The ability to see the impact of a change in real-time and prompt stakeholders to react proactively with critical decisions is a key opportunity for the supply chain going forward. Furthermore, improving collaboration should not stop internally. Secure cloud-based solutions supporting external collaboration offer opportunities to improve the flow of information with customers and can afford companies a disruptive competitive advantage.
Bringing data to life
While spreadsheets are powerful for viewing historical data, from a supply chain perspective we are looking into the future and making decisions with information that is available right now.
Solutions that stand out from the rest should not only be capable of modelling that data, but of using it to develop predictions, alternate scenarios and suggest the best course(s) of action to stakeholders. With automation and algorithms holding the potential to reduce manual workloads and duplicate entry, time spent on repetitive tasks will be reduced and freed up time for more value-added work.

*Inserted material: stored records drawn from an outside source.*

(** C8 at a model wrapper whose [predict] raises. *)
Lemma unhandled_exception_gives_500_witness :
  let r := handle_inference two_features always_failing (Ok sample_submission) in
  r = server_error (mk_exn ValueError "Input contains NaN.") /\
  status_code r = 500 /\
  body_field r "status" = Some (PStr "error") /\
  body_field r "details" = Some (PStr "Input contains NaN.") /\
  body_field r "output" = None.
Proof.
  apply (unhandled_exception_gives_500 two_features always_failing
           (Ok sample_submission) (mk_exn ValueError "Input contains NaN.")).
  right. eexists; eexists. split; [reflexivity|].
  split; [vm_compute; reflexivity | reflexivity].
Defined.

(** C9, as amended, at the body [null], which gets the 500, and at the
    array [["radius_mean"]], which gets a 400. *)
Lemma non_object_body_response_witness :
  handle_inference two_features always_benign (Ok PNone)
  = server_error (mk_exn TypeError "argument of type 'NoneType' is not iterable") /\
  handle_inference two_features always_benign (Ok (PList [PStr "radius_mean"]))
  = validation_failure "Invalid numeric data: radius_mean".
Proof.
  split.
  - destruct (proj1 (non_object_body_response two_features always_benign
                       "radius_mean" ["texture_mean"] PNone eq_refl
                       (fun d H => eq_ind PNone
                                     (fun v => match v with PNone => True | _ => False end)
                                     I _ H))
                eq_refl) as (e & He & _ & Hr & _).
    cbn in He. injection He as <-. exact Hr.
  - destruct (proj2 (non_object_body_response two_features always_benign
                       "radius_mean" ["texture_mean"] (PList [PStr "radius_mean"]) eq_refl
                       (fun d H => eq_ind (PList [PStr "radius_mean"])
                                     (fun v => match v with PList _ => True | _ => False end)
                                     I _ H))
                eq_refl) as (present & Hp & Hr & _).
    cbn in Hp. injection Hp as <-. exact Hr.
Defined.

(** C5 at the sample submission and probability 0.92. *)
Lemma confidence_in_range_witness :
  let r := handle_inference two_features benign_092 (Ok sample_submission) in
  body_field r "status" = Some (PStr "success") /\
  exists c,
    output_field r "confidence" = Some (PFloat c) /\
    float_le f_zero c = true /\ float_le c f_hundred = true.
Proof.
  eapply (confidence_in_range two_features benign_092 sample_submission _ 1 probability_092).
  - vm_compute. reflexivity.
  - reflexivity.
  - reflexivity.
  - reflexivity.
  - reflexivity.
Defined.

(** The scenario of the specification: class 1 with probability 0.92 gives
    label Benign and confidence 92.0. *)
Example benign_092_response :
  handle_inference two_features benign_092 (Ok sample_submission)
  = prediction_success true (float_of_Z 92).
Proof. vm_compute. reflexivity. Qed.

(** C2, as the specification words it, fails: [texture_mean] is missing,
    but [radius_mean], which comes first, holds [abc], and the 400 names
    [radius_mean] only. *)
Lemma missing_field_not_named :
  handle_inference two_features always_benign (Ok (PDict [("radius_mean", PStr "abc")]))
  = validation_failure "Invalid numeric data: radius_mean" /\
  ~ every_missing_field_named two_features always_benign [("radius_mean", PStr "abc")].
Proof.
  split; [vm_compute; reflexivity|].
  intros H. destruct (H "texture_mean") as [_ Hnamed].
  - right. left. reflexivity.
  - reflexivity.
  - vm_compute in Hnamed. discriminate.
Qed.

(** C3, as the specification words it, fails: [texture_mean] holds [abc],
    but [radius_mean], which comes first, is missing, and the 400 names
    [radius_mean] only. *)
Lemma invalid_field_not_named :
  handle_inference two_features always_benign (Ok (PDict [("texture_mean", PStr "abc")]))
  = validation_failure "Missing: radius_mean" /\
  ~ every_invalid_field_named two_features always_benign [("texture_mean", PStr "abc")].
Proof.
  split; [vm_compute; reflexivity|].
  intros H. destruct (H "texture_mean" (PStr "abc")) as [_ Hnamed].
  - right. left. reflexivity.
  - reflexivity.
  - left. eexists. vm_compute. reflexivity.
  - vm_compute in Hnamed. discriminate.
Qed.

(** An integer too large for a float is not caught by the inner [except]:
    [float] raises [OverflowError], and the response is the 500. *)
Lemma huge_int_gives_500 :
  handle_inference two_features always_benign
    (Ok (PDict [("radius_mean", PInt (10 ^ 400))]))
  = server_error (mk_exn OverflowError "int too large to convert to float").
Proof. vm_compute. reflexivity. Qed.

(** C9, as worded, fails: a JSON string is no object, yet the membership
    test is a substring test that raises nothing, and the response is a
    400. *)
Lemma string_body_gives_400 :
  handle_inference two_features always_benign (Ok (PStr "hello"))
  = validation_failure "Missing: radius_mean" /\
  ~ non_object_gives_500 two_features always_benign (PStr "hello").
Proof.
  split; [vm_compute; reflexivity|].
  intros H. assert (Hs : forall d, PStr "hello" <> PDict d) by (intros d; discriminate).
  specialize (H Hs). vm_compute in H. discriminate.
Qed.

(** C4 at the failing input: the string [nan] converts to a NaN, which is
    not below zero, so the loop stores it and the vector that reaches
    [predict] breaks the invariant. *)
Theorem nan_reaches_predict :
  exists vm,
    validate_fields two_features
      (PDict [("radius_mean", PStr "nan"); ("texture_mean", PInt 20)]) [] = Done vm /\
    dict_get vm "radius_mean" = Some S754_nan /\
    float_le f_zero S754_nan = false /\
    ~ vector_invariant two_features vm.
Proof.
  eexists. split; [vm_compute; reflexivity|].
  split; [reflexivity|]. split; [reflexivity|].
  intros H. destruct (H "radius_mean") as (x & Hx & Hle); [now left|].
  cbn in Hx. injection Hx as <-. discriminate.
Qed.

(** C10 at sample inputs: the loop stops at [texture_mean], the second
    name, after [radius_mean] passed; and the key [note] changes nothing. *)
Lemma validation_order_and_vector_witness :
  (exists pre field post vm,
      two_features = (pre ++ field :: post)%list /\
      validate_fields pre (PDict [("radius_mean", PInt 14)]) [] = Done vm /\
      check_field (PDict [("radius_mean", PInt 14)]) vm field
      = Return (validation_failure "Missing: texture_mean")) /\
  handle_inference two_features always_benign
    (Ok (PDict [("radius_mean", PInt 14); ("texture_mean", PStr "20.5")]))
  = handle_inference two_features always_benign (Ok sample_submission).
Proof.
  split.
  - apply (proj1 (validation_order_and_vector two_features always_benign
                    (PDict [("radius_mean", PInt 14)]))).
    + vm_compute. reflexivity.
    + intros vm. discriminate.
  - apply (proj2 (proj2 (proj2 (validation_order_and_vector two_features always_benign
                                  sample_submission))) _ _ eq_refl).
    intros field [<-|[<-|[]]]; reflexivity.
Defined.

(** * Properties of [provide_example_cases] *)

Lemma select_rows_map {A : Type} (p : A -> bool) (l : list A) :
  select_rows (map p l) l = filter p l.
Proof.
  induction l as [|x l IH]; cbn; [reflexivity|].
  rewrite IH. reflexivity.
Qed.

Lemma dict_get_combine_in {V : Type} (ks : list string) (vs : list V) k v :
  dict_get (combine ks vs) k = Some v -> In k ks.
Proof.
  revert vs. induction ks as [|k' ks IH]; intros [|v' vs]; cbn; try discriminate.
  destruct (String.eqb_spec k' k) as [->|Hne]; [now left|].
  intros H. right. eapply IH, H.
Qed.

Lemma case_of_no_diagnosis dataset row : has_key (case_of dataset row) "diagnosis" = false.
Proof.
  unfold case_of, has_key, dict_has.
  match goal with |- context [dict_get ?d ?k] => destruct (dict_get d k) eqn:Hget end;
    [|reflexivity].
  apply dict_get_combine_in, filter_In in Hget. now destruct Hget as [_ [=]].
Qed.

Modern technology offers the ability to move from stale data to a live view where information flows continually. Information that is then brought to life with the benefit of logic, rules, and alerts. This should be seen as a key opportunity for companies to move from delayed reactions to a more proactive approach to planning, scheduling, and execution. Proactive responses as the norm will give rise to the creation of predictive logistics models. Planners and schedulers will be able to harness the power of digital platforms to predict risk and proactively adjust plans with the confidence that all stakeholders are notified of adjustments and consequences in real-time.
Empowering us to do better
While digital platforms hold and control data and provide actionable insight - execution remains dependent on human action. Digital platforms should not be considered as an alternative to humans but embraced as a means of empowering us to perform more efficiently. With technology providing sufficient checks and balances to data and auditing decisions, human error can be largely mitigated, and the audited information can be used as an intel for further improvements.
This should be the target state for any industrial company seeking to improve their supply chains through digitization.